> PROBLEM TO SOLVE
Search the records below for "mkBucket" and copy every line it turns up in.

> Data records
◇ ◇ ◇

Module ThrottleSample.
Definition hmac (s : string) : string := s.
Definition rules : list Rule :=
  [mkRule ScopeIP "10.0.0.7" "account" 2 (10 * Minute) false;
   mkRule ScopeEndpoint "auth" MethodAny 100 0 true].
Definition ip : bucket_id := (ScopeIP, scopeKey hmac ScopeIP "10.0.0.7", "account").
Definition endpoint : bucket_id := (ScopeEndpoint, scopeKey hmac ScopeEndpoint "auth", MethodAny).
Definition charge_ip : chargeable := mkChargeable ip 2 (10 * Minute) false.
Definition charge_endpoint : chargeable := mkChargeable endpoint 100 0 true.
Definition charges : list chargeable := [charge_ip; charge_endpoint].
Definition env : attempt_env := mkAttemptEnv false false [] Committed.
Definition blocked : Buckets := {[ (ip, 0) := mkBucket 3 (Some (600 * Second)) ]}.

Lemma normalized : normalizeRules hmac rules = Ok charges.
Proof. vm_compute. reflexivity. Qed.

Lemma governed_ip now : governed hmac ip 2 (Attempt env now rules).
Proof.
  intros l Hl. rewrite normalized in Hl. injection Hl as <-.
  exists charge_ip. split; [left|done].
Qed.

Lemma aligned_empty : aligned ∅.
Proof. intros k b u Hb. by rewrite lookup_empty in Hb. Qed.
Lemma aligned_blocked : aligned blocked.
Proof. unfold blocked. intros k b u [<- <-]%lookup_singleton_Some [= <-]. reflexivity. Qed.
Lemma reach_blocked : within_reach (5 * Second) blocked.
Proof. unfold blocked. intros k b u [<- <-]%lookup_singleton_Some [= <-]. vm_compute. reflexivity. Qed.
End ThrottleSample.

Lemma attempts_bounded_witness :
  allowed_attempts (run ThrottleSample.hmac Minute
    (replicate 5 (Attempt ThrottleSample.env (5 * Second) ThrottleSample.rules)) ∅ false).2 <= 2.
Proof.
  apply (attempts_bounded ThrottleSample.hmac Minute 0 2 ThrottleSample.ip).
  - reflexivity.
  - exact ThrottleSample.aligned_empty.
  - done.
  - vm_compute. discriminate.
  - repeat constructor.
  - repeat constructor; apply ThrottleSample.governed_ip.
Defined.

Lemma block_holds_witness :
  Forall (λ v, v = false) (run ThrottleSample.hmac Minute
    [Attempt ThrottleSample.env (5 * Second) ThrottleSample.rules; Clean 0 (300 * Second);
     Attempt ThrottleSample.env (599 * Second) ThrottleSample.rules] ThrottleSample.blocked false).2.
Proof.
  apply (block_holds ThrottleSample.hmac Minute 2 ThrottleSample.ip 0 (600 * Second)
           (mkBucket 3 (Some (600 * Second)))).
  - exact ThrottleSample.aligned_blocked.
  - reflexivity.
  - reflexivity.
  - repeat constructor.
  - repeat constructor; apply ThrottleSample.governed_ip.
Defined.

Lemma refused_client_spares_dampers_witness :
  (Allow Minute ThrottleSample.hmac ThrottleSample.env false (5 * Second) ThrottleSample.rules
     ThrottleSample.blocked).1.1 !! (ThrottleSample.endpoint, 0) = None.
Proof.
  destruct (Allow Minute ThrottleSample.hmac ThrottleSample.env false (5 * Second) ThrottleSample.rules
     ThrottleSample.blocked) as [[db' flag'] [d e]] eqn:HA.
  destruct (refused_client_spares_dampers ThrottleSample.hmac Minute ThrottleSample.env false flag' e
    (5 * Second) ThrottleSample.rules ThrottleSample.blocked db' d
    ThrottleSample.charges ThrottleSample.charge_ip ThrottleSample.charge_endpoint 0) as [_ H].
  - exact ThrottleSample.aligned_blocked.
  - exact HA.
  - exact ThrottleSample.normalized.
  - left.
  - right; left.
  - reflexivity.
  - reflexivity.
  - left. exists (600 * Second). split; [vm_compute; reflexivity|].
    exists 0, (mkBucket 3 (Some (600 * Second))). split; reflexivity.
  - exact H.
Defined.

◇ ◇ ◇

> TASK RESULT
Definition blocked : Buckets := {[ (ip, 0) := mkBucket 3 (Some (600 * Second)) ]}.
           (mkBucket 3 (Some (600 * Second)))).
    exists 0, (mkBucket 3 (Some (600 * Second))). split; reflexivity.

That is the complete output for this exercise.